2\. In the long run, this will make the mobile web better. Same thing happened
with popups.

------
rrss1122
If Marco doesn't provide an ad blocker app, someone else is going to do it. If
he thinks he's gonna make a statement doing this, that statement is going to
fall on deaf ears. Users keep indicating that they want ad blockers, even
after hearing the same tired story that it will hurt content creators.

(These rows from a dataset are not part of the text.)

(* ===== verification/Link.v ===== *)
(** * The link delivers every block once and in order

    The host and the firmware with two lossy channels between them, as a
    transition system whose steps are the routines of serialqueue.c and
    command.c.  The theorem: whatever is lost and retransmitted, the blocks the
    firmware accepts are a prefix of the blocks the host has built. *)

From Stdlib Require Import PrimFloat.
From stdpp Require Import sorting.
From S2P Require Import Prelude.
From S2P Require Import Crc16.
From S2P Require Import Vlq.
From S2P Require Import State.
From S2P Require Import Machine.
From S2P Require Import Sched.
From S2P Require Import SchedList.
From S2P Require Import SchedSpec.
From S2P Require Import Command.
From S2P Require Import CommandSpec.
From S2P Require Import CommandRun.
From S2P Require Import MsgBlock.
From S2P Require Import SerialQueue.

(** ** Sequence numbers on the wire *)

(** The sequence byte of the block with number [i]. *)
Definition seq_byte (i : Z) : Z := 0x10 + i mod 16.

Lemma seq_byte_ok i : seq_ok (seq_byte i).
Proof. unfold seq_ok, seq_byte. pose proof (Z.mod_pos_bound i 16). lia. Qed.

Lemma seq_byte_inj i j : seq_byte i = seq_byte j → -16 < i - j < 16 → i = j.
Proof. unfold seq_byte. intros. Z.div_mod_to_equations. lia. Qed.
(* ===== verification/Tmcuart.v ===== *)
(** * The single-wire uart of the motor drivers (src/tmcuart.c) *)

From S2P Require Import Prelude.
From S2P Require Import State.
From S2P Require Import Machine.
From S2P Require Import Sched.
From S2P Require Import Basecmd.
From S2P Require Import Hal.

Definition TU_LINE_HIGH : Z := Z.shiftl 1 0.
Definition TU_ACTIVE : Z := Z.shiftl 1 1.
Definition TU_READ_SYNC : Z := Z.shiftl 1 2.
Definition TU_REPORT : Z := Z.shiftl 1 3.
Definition TU_PULLUP : Z := Z.shiftl 1 4.
Definition TU_SINGLE_WIRE : Z := Z.shiftl 1 5.

(** [DIV_ROUND_CLOSEST] (compiler.h) on [int] operands: the division truncates. *)
Definition DIV_ROUND_CLOSEST (x divisor : Z) : Z := Z.quot (s32 (x + divisor / 2)) divisor.

(** The bit of a byte array at a bit position. *)
Definition bit_at (data : list Z) (pos : Z) : option Z :=
  b ← data !! Z.to_nat (Z.shiftr pos 3);
  Some (Z.land (Z.shiftr b (Z.land pos 7)) 1).

Section Tmcuart.
Context `{Board}.

Definition tmcuart_reset_line (p : Z) : M unit :=
  t ← read_obj p;
  (if flag_set t.(tu_flags) TU_SINGLE_WIRE then gpio_out_reset t.(tu_tx_pin) 1
   else gpio_out_write t.(tu_tx_pin) 1);;
  write_obj p (t <| tu_flags :=
    Z.lor (Z.land t.(tu_flags) (Z.lor TU_PULLUP TU_SINGLE_WIRE)) TU_LINE_HIGH |>).

Definition tmcuart_finalize (p : Z) : M Z :=
  tmcuart_reset_line p;;
  update_obj p (λ t, t <| tu_flags ::= λ f, Z.lor f TU_REPORT |>);;
  sched_wake_task W_tmcuart;;
  mret SF_DONE.

Definition tmcuart_read_event (p : Z) : M Z :=
  t ← read_obj p;
  v ← gpio_in_read t.(tu_rx_pin);
  let pos := t.(tu_pos) in
  let mask := u8 (Z.shiftl 1 (Z.land pos 7)) in
  let i := Z.to_nat (Z.shiftr pos 3) in
  data ← of_option Out_of_bounds (t.(tu_data) !! i);
  let data := if negb (v =? 0) then Z.lor data mask else u8 (Z.land data (Z.lnot mask)) in
  let t := t <| tu_data ::= <[i := data]> |> in
  write_obj p t;;
  let pos := u8 (pos + 1) in
  if t.(tu_read_count) <=? pos then tmcuart_finalize p
  else
    write_obj p (t <| tu_pos := pos |>);;
    add_waketime (obj_timer p) t.(tu_bit_time);;
    mret SF_RESCHEDULE.

(** The end of [tmcuart_read_sync_event]: wait for the next sample, or give up. *)
Definition tmcuart_sync_wait (p : Z) : M Z :=
  t ← read_obj p;
  write_obj p (t <| tu_pos := u8 (t.(tu_pos) + 1) |>);;
  if 64 <=? t.(tu_pos) then
    update_obj p (λ t, t <| tu_read_count := 0 |>);;
    tmcuart_finalize p
  else
    add_waketime (obj_timer p) t.(tu_bit_time);;
    mret SF_RESCHEDULE.

Definition tmcuart_read_sync_event (p : Z) : M Z :=
  t ← read_obj p;
  v ← gpio_in_read t.(tu_rx_pin);
  if negb (v =? 0) then
    write_obj p (t <| tu_flags ::= λ f, Z.lor f TU_READ_SYNC |>);;
    tmcuart_sync_wait p
  else if flag_set t.(tu_flags) TU_READ_SYNC then
    write_obj p (t <| tu_pos := 0 |>);;
    set_func (obj_timer p) F_tmcuart_read_event;;
    tmcuart_read_event p
  else tmcuart_sync_wait p.

Definition tmcuart_send_finish_event (p : Z) : M Z :=
  t ← read_obj p;
  if t.(tu_read_count) =? 0 then tmcuart_finalize p
  else
    when (flag_set t.(tu_flags) TU_SINGLE_WIRE)
      (gpio_in_reset t.(tu_rx_pin) (Z.land t.(tu_flags) TU_PULLUP));;
    write_obj p (t <| tu_pos := 0 |>);;
    set_func (obj_timer p) F_tmcuart_read_sync_event;;
    add_waketime (obj_timer p) (u32 (t.(tu_bit_time) * 4));;
    mret SF_RESCHEDULE.

(** The loop of [tmcuart_send_event]: the next position where the line changes
    ([None] when no bit is left) and the time until then.  A position is below
    256 and grows, so 256 rounds are enough. *)
Fixpoint find_toggle (fuel : nat) (data : list Z) (write_count bit_time line_state pos next : Z) :
    M (option Z * Z) :=
  match fuel with
  | O => stuck Out_of_fuel
  | S fuel =>
      let pos := u8 (pos + 1) in
      if write_count <=? pos then mret (None, next)
      else
        bit ← of_option Out_of_bounds (bit_at data pos);
        if negb (bit =? line_state) then mret (Some pos, next)
        else find_toggle fuel data write_count bit_time line_state pos (u32 (next + bit_time))
  end.

Definition tmcuart_send_event (p : Z) : M Z :=
  t ← read_obj p;
  gpio_out_toggle_noirq t.(tu_tx_pin);;
  let flags := Z.lxor t.(tu_flags) TU_LINE_HIGH in
  let t := t <| tu_flags := flags |> in
  write_obj p t;;
  '(pos, next) ← find_toggle 256 t.(tu_data) t.(tu_write_count) t.(tu_bit_time)
                   (Z.land flags TU_LINE_HIGH) t.(tu_pos) t.(tu_bit_time);
  match pos with
  | None =>
      set_func (obj_timer p) F_tmcuart_send_finish_event;;
      add_waketime (obj_timer p) next;;
      mret SF_RESCHEDULE
  | Some pos =>
      write_obj p (t <| tu_pos := pos |>);;
      add_waketime (obj_timer p) next;;
      mret SF_RESCHEDULE
  end.

Definition tmcuart_send_sync_event (p : Z) : M Z :=
  t ← read_obj p;
  gpio_out_toggle_noirq t.(tu_tx_pin);;
  cur ← timer_read_time;
  let pos := u8 (t.(tu_pos) + 1) in
  let t := t <| tu_flags ::= λ f, Z.lxor f TU_LINE_HIGH |> <| tu_pos := pos |> in
  write_obj p t;;
  tm ← read_timer (obj_timer p);
  let offset := u32 (cur - tm.(waketime)) in
  if pos =? 1 then
    write_obj p (t <| tu_bit_time := offset |>);;
    add_waketime (obj_timer p) t.(tu_cfg_bit_time);;
    mret SF_RESCHEDULE
  else if 5 <=? pos then
    let diff := s32 (offset - t.(tu_bit_time)) in
    let bit_time := u32 (t.(tu_cfg_bit_time) + DIV_ROUND_CLOSEST diff 4) in
    write_obj p (t <| tu_bit_time := bit_time |>);;
    set_func (obj_timer p) F_tmcuart_send_event;;
    add_waketime (obj_timer p) (u32 (diff + bit_time));;
    mret SF_RESCHEDULE
  else
    add_waketime (obj_timer p) t.(tu_cfg_bit_time);;
    mret SF_RESCHEDULE.

Definition command_config_tmcuart (args : list Z) : M unit :=
  match args with
  | [oid; rx_pin; pull_up; tx_pin; bit_time] =>
      p ← oid_alloc oid OT_tmcuart (sizeof_oid OT_tmcuart);
      new_timer (obj_timer p) F_null;;
      write_obj p (mk_tmcuart_s 0 0 0 0 0 0 0 0 (repeat 0 10));;
      let pull_up := u8 pull_up in
      rx ← gpio_in_setup rx_pin (b2z (negb (pull_up =? 0)));
      update_obj p (λ t, t <| tu_rx_pin := rx |>);;
      tx ← gpio_out_setup tx_pin 1;
      update_obj p (λ t, t <| tu_tx_pin := tx |> <| tu_cfg_bit_time := bit_time |>
        <| tu_flags := Z.lor (Z.lor TU_LINE_HIGH (if negb (pull_up =? 0) then TU_PULLUP else 0))
                             (if rx_pin =? tx_pin then TU_SINGLE_WIRE else 0) |>)
  | _ => stuck Out_of_bounds
  end.

Definition command_tmcuart_send (args : list Z) : M unit :=
  match args with
  | [oid; write_len; write; read_len] =>
      p ← oid_lookup oid OT_tmcuart;
      t ← read_obj p;
      if flag_set t.(tu_flags) TU_ACTIVE then mret tt
      else
        let write_len := u8 write_len in
        let read_len := u8 read_len in
        if (10 <? write_len) || (10 <? read_len) then shutdown "tmcuart data too large"
        else
          bytes ← read_buffer write write_len;
          let t := t <| tu_data ::= λ d, bytes ++ drop (length bytes) d |> <| tu_pos := 0 |>
            <| tu_flags ::= λ f, Z.lor (Z.land f (Z.lor (Z.lor TU_LINE_HIGH TU_PULLUP) TU_SINGLE_WIRE))
                                       TU_ACTIVE |>
            <| tu_write_count := u8 (write_len * 8) |> <| tu_read_count := u8 (read_len * 8) |> in
          write_obj p t;;
          first ← of_option Out_of_bounds (t.(tu_data) !! 0%nat);
          (if (1 <=? write_len) && (Z.land first 0x3f =? 0x2a)
           then set_func (obj_timer p) F_tmcuart_send_sync_event
           else
             write_obj p (t <| tu_bit_time := t.(tu_cfg_bit_time) |>);;
             set_func (obj_timer p) F_tmcuart_send_event);;
          irq_disable;;
          now ← timer_read_time;
          set_waketime (obj_timer p) (now + timer_from_us 200);;
          sched_add_timer (obj_timer p);;
          irq_enable
  | _ => stuck Out_of_bounds
  end.

Definition tmcuart_task : M unit :=
  w ← sched_check_wake W_tmcuart;
  if negb w then mret tt
  else
    foreach_oid OT_tmcuart (λ oid p,
      t ← read_obj p;
      if negb (flag_set t.(tu_flags) TU_REPORT) then mret tt
      else
        irq_disable;;
        write_obj p (t <| tu_flags ::= λ f, u8 (Z.land f (Z.lnot TU_REPORT)) |>);;
        irq_enable;;
        sendf "tmcuart_response oid=%c read=%*s"
          [A_int oid; A_buf (take (Z.to_nat (t.(tu_read_count) / 8)) t.(tu_data))]).

Definition tmcuart_shutdown : M unit := foreach_oid OT_tmcuart (λ _ p, tmcuart_reset_line p).

End Tmcuart.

Pretty soon, you won't be able to rely on the ad networks for revenue. Then
it's a matter of adapt or die. I think newspapers are better positioned to
adapt than traditional web content, because newspapers have the experience of
having sales people dedicated to selling ad space on the paper. Pivot those
people to selling ads on the website, and roll your own ads, using your own
designers and developers (who should make it easy for the sales people to
rotate ads using a CMS).

The fight to save ad networks is a race against time that cannot be won.

------
thescribe
This is the reason I still hate the concept of an App Store walled garden. The
fact that anyone but me can apparently pull a program I paid for off of my
device is indefensibly stupid.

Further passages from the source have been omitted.